What to do when your marketing failsYou’ve put together a strong course catalog. You determined a marketing budget, and you came up with some great marketing ideas. So, why aren’t your courses selling? Where are the profits? Where’s the return on investment? What went wrong? Don’t panic. Even fancy marketing firms in big cities can sometimes get it wrong. Let’s talk about what to do when your marketing fails.

Why did your marketing fail?

I’ve never put together a marketing plan that didn’t include an asterisk saying that all marketing is trial and error and anyone who tells you otherwise, is a liar. The truth is, not every plan is a winner, and not every losing idea is a total loss. You can learn a lot from the failed marketing ideas if you take the time to find out why.

When email marketing fails

Did you send out an email campaign? What happened? What were the open rates? Were the links clicked on? Were the links clicked on but no purchase was made? Each of these creates a whole list of potential problems and solutions. If the open rate was low, perhaps the email was sent at a bad time. Each industry has best and worst times to send emails. Some suggest early morning is best while others argue later in the day is better. Experiment with send times to determine if this is the cause of lower open rates and if those rates can be improved with optimized send times.

Subject lines are also a potential issue if the open rates are low. If the subject sounds like spam, it probably won’t be opened. Try A/B testing subject lines until you come up with a winning formula. I like to use the CURVE method.

If the email was opened but links weren’t clicked, what was your call to action statement? Was that statement made clear? Was the email copy strong enough to encourage the reader to click on your link? Try experimenting with call to action buttons. Buttons are said to have a higher click through rate than text calls to action.

If the links were clicked but no sale was made, perhaps the course is less interesting than intended, or perhaps the cost to value just wasn’t there. When this happens, look carefully at your value proposition. Is what your offering aligned with learner needs?
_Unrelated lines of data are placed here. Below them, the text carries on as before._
Lemma stays_at method path q header body p n :
  suffix_ok path q p →
  stays (c, MkRequest method (base +:+ path +:+ if bool_decide (q = EmptyString) then EmptyString else "?" +:+ q) header body n).
Proof.
  intros Hs. split; [done|]. destruct (base_plus base v path q p Hbase Hs) as (u & Hu & ? & ? & ? & ? & _). by exists u, p.
Qed.

Lemma append_empty s : s +:+ EmptyString = s.
Proof. apply chars_inj. rewrite chars_app. apply app_nil_r. Qed.

Lemma stays_path method path header body p n :
  suffix_ok path EmptyString p → stays (c, MkRequest method (base +:+ path) header body n).
Proof.
  intros Hs. pose proof (stays_at method path EmptyString header body p n Hs) as Hst.
  rewrite bool_decide_true, append_empty in Hst by done. done.
Qed.

Lemma stays_query method path q header body p n :
  suffix_ok path q p → q ≠ EmptyString → stays (c, MkRequest method (base +:+ path +:+ "?" +:+ q) header body n).
Proof.
  intros Hs Hq. pose proof (stays_at method path q header body p n Hs) as Hst. by rewrite bool_decide_false in Hst by done.
Qed.

(** A fixed path, checked by evaluation. *)
Definition fixed_path (path : string) : bool :=
  HasPrefix path "/" && forallb (λ c, negb (ctl_byte c) && negb (bool_decide (c ∈ ["?"; "#"; "%"]%char))) (chars path).

Lemma unescape_plain l : "%"%char ∉ l → unescape_chars encodePath l = Some l.
Proof.
  induction l as [|x l IH]; intros Hl; [done|]. apply not_elem_of_cons in Hl as [Hx Hl]. cbn [unescape_chars].
  destruct (Z.eqb_spec (byte x) 37) as [E|E].
  - exfalso. apply Hx. rewrite <- (ascii_N_embedding x). unfold byte in E. replace (Ascii.N_of_ascii x) with 37%N by lia. done.
  - rewrite bool_decide_false, andb_false_r by done. cbn. by rewrite IH.
Qed.

Lemma fixed_path_ok path q :
  fixed_path path = true → Forall (λ c, ctl_byte c = false ∧ c ≠ "?"%char ∧ c ≠ "#"%char) (chars q) → suffix_ok path q path.
Proof.
  unfold fixed_path. intros [Hp Hc]%andb_true_iff Hq. apply HasPrefix_chars in Hp as [l Hl]. rewrite forallb_forall in Hc.
  assert (Hf : ∀ x, x ∈ chars path → ctl_byte x = false ∧ x ∉ ["?"; "#"; "%"]%char).
  { intros x Hx. apply list_elem_of_In, Hc in Hx. apply andb_true_iff in Hx as [H1' H2']. apply negb_true_iff in H1', H2'.
    by apply bool_decide_eq_false in H2'. }
  split_and!; [by exists l| |].
  - unfold unescape. rewrite unescape_plain; [cbn; by rewrite str_chars|]. intros Hin. apply Hf in Hin as [_ Hn]. apply Hn. set_solver.
  - apply Forall_app. split; [|done]. apply Forall_forall. intros x Hx. apply Hf in Hx as [H1' H2']. split; [done|]. set_solver.
Qed.

Abbreviation ok m := (sends (W := W) stays m).
(** What one action answers and does: the functions of Registry.v, Jobs.v and Gateway.v.  A goroutine
    is not run here, and waiting for one does nothing. *)
Definition perform (a : action) : world_state A W → res a * world_state A W :=
  match a return world_state A W → res a * world_state A W with
  | AdmitAdd n => on_gateway (λ g,
      match admitAdd n (gw_bodyInFlight g) with
      | None => (None, g)
      | Some (m, f) => (Some m, with_inflight f g)
      end)
  | ReleaseBody m => on_gateway (λ g, (tt, with_inflight (admitRelease m (gw_bodyInFlight g)) g))
  | LeaseClient id => on_registry (λ r, match Lease id r with Ok (c, r) => (Ok c, r) | Err e => (Err e, r) end)
  | ReleaseClient id => on_registry (λ r, (tt, release id r))
  | GetClient id => on_registry (λ r, (Get id r, r))
  | ActiveClients => on_registry (λ r, (Active r, r))
  | ConfigClients => on_registry (λ r, (Registry.Config r, r))
  | ApplyPush rev specs => on_gateway (λ g,
      let (r, x) := Apply rev specs (hasJobs (gw_jobs g)) (gw_reg g) in (x, with_reg r g))
  | ReapClients => on_gateway (λ g, let (r, ids) := Reap (hasJobs (gw_jobs g)) (gw_reg g) in (ids, with_reg r g))
  | Track t => on_jobs (λ j, (tt, track t j))
  | TrackIfAbsent t => on_jobs (λ j, trackIfAbsent t j)
  | Untrack a i => on_jobs (λ j, (tt, untrack a i j))
  | Tracked a i => on_jobs (λ j, (j !! key a i, j))
  | Snapshot => on_jobs (λ j, (snapshot j, j))
  | MarkMissing now job => on_jobs (λ j, markMissing now job j)
  | ClearMissing job => on_jobs (λ j, (tt, clearMissing job j))
  | PrevSample job => on_jobs (λ j, (prevSample job j, j))
  | Observe now job v => on_jobs (λ j, (tt, observe now job v j))
  | CallAdd ad j => on_world (Add ad j)
  | CallDescribe ad id => on_world (Describe ad id)
  | CallRemove ad id => on_world (Remove ad id)
  | CallControl f id => on_world (f id)
  | CallStatus f => on_world f
  | CallAdopt f => on_world f
  | Emit ev => λ st, (tt, (st.1.1, st.1.2 ++ [ev], st.2))
  | Go _ => λ st, (O, st)
  | Wait _ | Acquire | Free_slot => λ st, (tt, st)
  end.

(** A program alone, each goroutine it starts run to its end at once. *)
Definition perform_go (a : action) : world_state A W → res a * world_state A W :=
  match a return world_state A W → res a * world_state A W with
  | Go t => λ st, (O, (interp perform (task_prog t) st).2)
  | a => perform a
  end.

Definition run {T} (p : prog res T) : world_state A W → T * world_state A W := interp perform_go p.
End programs.

(** ** Programs run alone are the handlers *)

Section sequential.
Context {A W : Type} `{ClientFactory A} `{AdapterOps A W} `{Quote} `{FloatConv}.

Lemma run_bind {S T} (p : prog (res (A := A) (W := W)) S) (f : S → prog res T) st :
  run (bind p f) st = let (x, st) := run p st in run (f x) st.
Proof. apply interp_bind. Qed.

Lemma run_ret {T} (x : T) (st : world_state A W) : run (Ret x) st = (x, st).
Proof. done. Qed.

Lemma run_act (a : action (A := A) (W := W)) st : run (act a) st = perform_go a st.
Proof. unfold run, act. cbn [interp]. by destruct (perform_go a st). Qed.

(** A program that starts no goroutine. *)
Fixpoint no_go {T} (p : prog (res (A := A) (W := W)) T) : Prop :=
  match p with
  | Ret _ => True
  | Act a k => match a with Go _ => False | _ => True end ∧ ∀ r, no_go (k r)
  end.

Lemma no_go_bind {S T} (p : prog (res (A := A) (W := W)) S) (f : S → prog res T) :
  no_go p → (∀ x, no_go (f x)) → no_go (bind p f).
Proof. intros Hp Hf. induction p as [x|a k IH]; cbn in *; [done|]. destruct Hp as [Ha Hk]. split; [done|]. intros r. by apply IH. Qed.

(** Nothing to start: both interpreters agree. *)
Lemma interp_perform {T} (p : prog (res (A := A) (W := W)) T) st : no_go p → interp perform p st = run p st.
Proof.
  revert st. unfold run. induction p as [x|a k IH]; intros st; [done|]. intros [Ha Hk]. cbn [interp].
  assert (E : perform_go a st = perform a st) by (by destruct a). rewrite E. destruct (perform a st) as [r st']. by apply IH.
Qed.

Ltac no_go_tac :=
  repeat first
    [ apply no_go_bind; [|intros ?]
    | progress cbn [no_go act bind]
    | match goal with
      | |- no_go (match ?x with _ => _ end) => destruct x
      | |- no_go (if ?x then _ else _) => destruct x
      | |- _ ∧ _ => split
      end
    | done | intros ? ].
(** Distinct goroutines that count for one each are no more than the sum. *)
Lemma total_list O l :
  NoDup l → (∀ i o, O !! i = Some o → 0 ≤ f o)%Z → (∀ i, i ∈ l → ∃ o, O !! i = Some o ∧ f o = 1%Z) →
  (Z.of_nat (length l) ≤ total O)%Z.
Proof.
  intros Hnd. revert O. induction Hnd as [|i l Hi Hnd IH]; intros O Hp Hl; [by apply total_pos|].
  destruct (Hl i) as (o & Ho & Hf); [by left|]. rewrite (total_delete O i o Ho). cbn [length].
  enough (Z.of_nat (length l) ≤ total (delete i O))%Z by lia. apply IH.
  - intros j o'. rewrite lookup_delete_Some. intros [_ Hj]. by apply (Hp j).
  - intros j Hj. destruct (Hl j) as (o' & Ho' & Hf'); [by right|]. exists o'. split; [|done].
    rewrite lookup_delete_ne; [done|]. by intros ->.
Qed.
End total.

Section spec.
Context {A W : Type} `{ClientFactory A} `{AdapterOps A W} `{Quote} `{FloatConv}.
Implicit Types p : pool (A := A) (W := W).

(** The states the server reaches from boot. *)
Inductive preachable : pool → Prop :=
  | preach_boot r w : boot_registry r → preachable (boot_pool r w)
  | preach_step p p' : preachable p → pstep p p' → preachable p'.

(** ** The invariant *)

Definition room_of (o : own) : Z := default 0%Z (o_room o).
Definition slot_of (o : own) : Z := if o_slot o then 1%Z else 0%Z.

(** The leases the goroutines hold, as System.v counts them. *)
Definition leases (O : gmap nat own) : gmap nat string := omap o_lease O.

Definition sys_of p (O : gmap nat own) : sys (A := A) :=
  MkSys (gw_reg (p_gw p)) (gw_jobs (p_gw p)) (leases O) (p_lock p).
Definition exited (ph : phase) : bool := match ph with Exited _ => true | _ => false end.
(** The listener accepts. *)
Definition listening (ph : phase) : bool := match ph with Serving | Draining => true | _ => false end.
(** The signals are caught, since [signal.NotifyContext]. *)
Definition notified (ph : phase) : bool := match ph with Connecting | Exited _ => false | _ => true end.

Definition handlers_done (s : process) : Prop := ∀ tid, tid ∈ pc_handlers s → finished_thread tid (pc_pool s).
Definition tick_done (p : pool (A := A) (W := W)) : Prop := ∀ last, p_poll p = Some last → finished_thread last p.

(** Who takes a step: [main], one of the other goroutines, or what is outside the process. *)
Inductive actor := Main | Loop | Routine | Outside.

Inductive pcstep (cfg : Config) : actor → process → process → Prop :=
  | pc_connected s tid pub w :
      pc_phase s = Connecting → NewPublisher cfg (p_world (pc_pool s)) = (Ok pub, w) → p_threads (pc_pool s) !! tid = None →
      pcstep cfg Main s
        (with_pub (Some pub) (at_phase (Adopting tid) (with_pool (set_thread tid (request_prog RqBoot) (with_world w (pc_pool s))) s)))
  | pc_refused s e w :
      pc_phase s = Connecting → NewPublisher cfg (p_world (pc_pool s)) = (Err e, w) →
      pcstep cfg Main s (at_phase (Exited 1) (with_pool (with_world w (pc_pool s)) s))
  | pc_adopted s boot :
      pc_phase s = Adopting boot → finished_thread boot (pc_pool s) → pcstep cfg Main s (with_loop true (at_phase Serving s))
  | pc_stop s :
      pc_phase s = Serving → pc_signal s = true →
      pcstep cfg Main s (at_phase Draining
        (with_pool (set_world (shutdown (p_gw (pc_pool s)), p_events (pc_pool s), p_world (pc_pool s)) (pc_pool s)) s))
  | pc_unlisten s : pc_phase s = Draining → pcstep cfg Main s (at_phase Closing s)
  | pc_waited s :
      pc_phase s = Closing → handlers_done s ∨ pc_deadline s = true → pcstep cfg Main s (at_phase Closed s)
  | pc_close s pub r w :
      pc_phase s = Closed → Close (pc_pub s) (p_world (pc_pool s)) = (pub, (r, w)) →
      pcstep cfg Main s (with_pub pub (at_phase Leaving (with_pool (with_world w (pc_pool s)) s)))
  | pc_exit s : pc_phase s = Leaving → pcstep cfg Main s (at_phase (Exited 0) s)
  | pc_tick s tid clk :
      exited (pc_phase s) = false → pc_loop s = true → p_threads (pc_pool s) !! tid = None → tick_done (pc_pool s) →
      pcstep cfg Loop s (with_pool (set_poll tid (set_thread tid (background (pollAll_prog clk)) (pc_pool s))) s)
  | pc_loop_ends s :
      exited (pc_phase s) = false → pc_loop s = true → pc_signal s = true → tick_done (pc_pool s) →
      pcstep cfg Routine s (with_loop false s)
  | pc_run s p' : exited (pc_phase s) = false → gstep (pc_pool s) p' → pcstep cfg Routine s (with_pool p' s)
  | pc_request s tid rq :
      listening (pc_phase s) = true → p_threads (pc_pool s) !! tid = None →
      pcstep cfg Outside s (with_handler tid (with_pool (set_thread tid (request_prog rq) (pc_pool s)) s))
  | pc_listen_fails s : listening (pc_phase s) = true → pcstep cfg Outside s (at_phase (Exited 1) s)
  | pc_interrupt s : notified (pc_phase s) = true → pcstep cfg Outside s (with_signal s)
  | pc_time_over s : pc_phase s = Closing → pcstep cfg Outside s (with_deadline s)
  | pc_world s w : exited (pc_phase s) = false → pcstep cfg Outside s (with_pool (with_world w (pc_pool s)) s).

Definition anystep (cfg : Config) (s s' : process) : Prop := ∃ a, pcstep cfg a s s'.

Inductive preached (cfg : Config) : process → Prop :=
  | pr_start r w : boot_registry r → preached cfg (start r w)
  | pr_step s s' : preached cfg s → anystep cfg s s' → preached cfg s'.

(** ** What the pool keeps *)

Lemma finished_set tid tid' x a k pr (p : pool (A := A) (W := W)) :
  p_threads p !! tid' = Some (Act a k) → p_threads p !! tid = Some (Ret x) → p_threads (set_thread tid' pr p) !! tid = Some (Ret x).
Proof. intros Ha Hr. cbn. rewrite lookup_insert_ne; [done|]. congruence. Qed.

Lemma finished_gstep tid (p p' : pool (A := A) (W := W)) : gstep p p' → finished_thread tid p → finished_thread tid p'.
Proof.
  intros Hst [x Hx]. exists x.
  inversion Hst as [? ? ? ? ? ? Ht|? ? ? ? Ht|? ? ? ? ? Ht Hn|? ? ? ? Ht|? ? ? Ht|? ? ? Ht|? ? ? ? ? ? Ht
    |? ? ? ? ? ? ? ? Ht|? ? ? ? Ht|? ? ? ? ? ? Ht|]; subst; try done; try (by eapply (finished_set _ _ _ _ _ _ p)).
  cbn. rewrite lookup_insert_ne by congruence. by eapply (finished_set _ _ _ _ _ _ p).
Qed.

Lemma finished_new tid tid' pr (p : pool (A := A) (W := W)) :
  p_threads p !! tid' = None → finished_thread tid p → finished_thread tid (set_thread tid' pr p).
Proof. intros Hn [x Hx]. exists x. cbn. rewrite lookup_insert_ne; [done|]. congruence. Qed.

Lemma perform_stopping (a : action (A := A) (W := W)) st : gw_stopping (perform a st).2.1.1 = gw_stopping st.1.1.
Proof.
  destruct st as [[g evs] w]. destruct a; cbn; unfold on_gateway, on_registry, on_jobs, on_world; cbn; repeat (case_match; simplify_eq; cbn); try done.
Qed.

Lemma gstep_stopping (p p' : pool (A := A) (W := W)) : gstep p p' → gw_stopping (p_gw p') = gw_stopping (p_gw p).
Proof.
  intros Hst. inversion Hst; subst; try done. cbn.
  match goal with Hp : perform ?a ?st = _ |- _ => pose proof (perform_stopping a st) as Hs; rewrite Hp in Hs end. exact Hs.
Qed.

(** ** What the process keeps *)

(** After the signal was seen, and before [main] returned. *)
Definition stopped (ph : phase) : bool := match ph with Draining | Closing | Closed | Leaving => true | _ => false end.
Definition booted (ph : phase) : bool := match ph with Connecting | Adopting _ => false | _ => true end.
Definition waited (ph : phase) : bool := match ph with Closed | Leaving | Exited 0 => true | _ => false end.
Definition closed (ph : phase) : bool := match ph with Leaving | Exited 0 => true | _ => false end.

Record linv (s : process) : Prop := {
  li_pool : preachable (pc_pool s);
  li_stop : exited (pc_phase s) = false → gw_stopping (p_gw (pc_pool s)) = stopped (pc_phase s);
  li_signal : stopped (pc_phase s) = true ∨ waited (pc_phase s) = true → pc_signal s = true;
  li_boot : booted (pc_phase s) = false → pc_handlers s = ∅ ∧ pc_loop s = false ∧ p_poll (pc_pool s) = None;
  li_handlers : ∀ tid, tid ∈ pc_handlers s → is_Some (p_threads (pc_pool s) !! tid);
  li_waited : waited (pc_phase s) = true → handlers_done s ∨ pc_deadline s = true;
  li_pub : match pc_pub s with
           | Some pub => pc_phase s ≠ Connecting ∧ pub_closed pub = closed (pc_phase s)
           | None => pc_phase s = Connecting ∨ pc_phase s = Exited 1
           end
}.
When other marketing efforts fail

Marketing is experimentation with human subjects. You form a hypothesis or value statement, you plan, you put forth the experiment that will test the hypothesis, and you find out whether you were correct or incorrect. Then you determine why the hypothesis is or isn’t correct based on the experiment. Sometimes the experiment is flawed. Sometimes the hypothesis is flawed. But keep experimenting. Did a pay per click campaign cost you more than you gained? Did you gain impressions but not conversions? Maybe you bid on the wrong keywords. Maybe you didn’t add negative key words. Maybe the ad itself was weakly written and lacked a call to action or urgency. Don’t give up. Keep experimenting. Einstein was a genius, but it still took many tries to validate E = mc 2.